Brief ->
The records that follow must be reproduced in full, exactly as written.

Supplied entries ->
Lemma Mixer_init_registers_controls_witness :
  exists r m,
    Mixer_init checked_backend ex_shared_key false false = (r, m) /\
    (false = false -> false = false ->
     r = Ok tt /\ hw_writes m = [] /\
     fx_controls m =
       map (fun na => (fst na, as_fx (snd na)))
         (filter (fun na => negb (is_route_name (fst na))) ex_shared_key)) /\
    map fst (fx_controls m) =
      filter (fun n => negb (is_route_name n)) (map fst ex_shared_key) /\
    observers m = [] /\ dispatched m = [] /\
    forall name a, In (name, a) ex_shared_key -> is_route_name name = true ->
      exists o i v, int_at name 10 = Ok o /\ int_at name 3 = Ok i /\
        GetVolume (o - 1) (i - 1) (negb (matches_route "AIn" name)) m = Ok v.
Proof.
  apply (Mixer_init_registers_controls checked_backend ex_shared_key false false).
  intros name a [H | [H | [H | [H | []]]]] Hr; injection H as <- <-;
    try discriminate Hr; split; discriminate.
Defined.

(* ===================================================================== *)
(** * DisableEffects *)
(* ===================================================================== *)

Lemma disable_fx_mutes (B : Backend) fx log :
  (forall n cur, In (n, FxLinear cur) fx -> setvolume B 0 cur = Ok 0) ->
  disable_fx B fx log = (Ok tt, map muted_fx fx, log ++ fx_mute_writes fx).
Proof.
  revert log.
  induction fx as [| [n [cur | cur labels]] fx IH]; intros log HB; cbn [disable_fx].
  - cbn. now rewrite List.app_nil_r.
  - rewrite (HB n cur) by now left.
    rewrite IH by (intros n' cur' Hin; apply (HB n' cur'); now right).
    cbn. now rewrite <- List.app_assoc.
  - rewrite IH by (intros n' cur' Hin; apply (HB n' cur'); now right). reflexivity.
Qed.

Exercise response ->
Lemma Mixer_init_registers_controls_witness :
  exists r m,
    Mixer_init checked_backend ex_shared_key false false = (r, m) /\
    (false = false -> false = false ->
     r = Ok tt /\ hw_writes m = [] /\
     fx_controls m =
       map (fun na => (fst na, as_fx (snd na)))
         (filter (fun na => negb (is_route_name (fst na))) ex_shared_key)) /\
    map fst (fx_controls m) =
      filter (fun n => negb (is_route_name n)) (map fst ex_shared_key) /\
    observers m = [] /\ dispatched m = [] /\
    forall name a, In (name, a) ex_shared_key -> is_route_name name = true ->
      exists o i v, int_at name 10 = Ok o /\ int_at name 3 = Ok i /\
        GetVolume (o - 1) (i - 1) (negb (matches_route "AIn" name)) m = Ok v.
Proof.
  apply (Mixer_init_registers_controls checked_backend ex_shared_key false false).
  intros name a [H | [H | [H | [H | []]]]] Hr; injection H as <- <-;
    try discriminate Hr; split; discriminate.
Defined.

(* ===================================================================== *)
(** * DisableEffects *)
(* ===================================================================== *)

Lemma disable_fx_mutes (B : Backend) fx log :
  (forall n cur, In (n, FxLinear cur) fx -> setvolume B 0 cur = Ok 0) ->
  disable_fx B fx log = (Ok tt, map muted_fx fx, log ++ fx_mute_writes fx).
Proof.
  revert log.
  induction fx as [| [n [cur | cur labels]] fx IH]; intros log HB; cbn [disable_fx].
  - cbn. now rewrite List.app_nil_r.
  - rewrite (HB n cur) by now left.
    rewrite IH by (intros n' cur' Hin; apply (HB n' cur'); now right).
    cbn. now rewrite <- List.app_assoc.
  - rewrite IH by (intros n' cur' Hin; apply (HB n' cur'); now right). reflexivity.
Qed.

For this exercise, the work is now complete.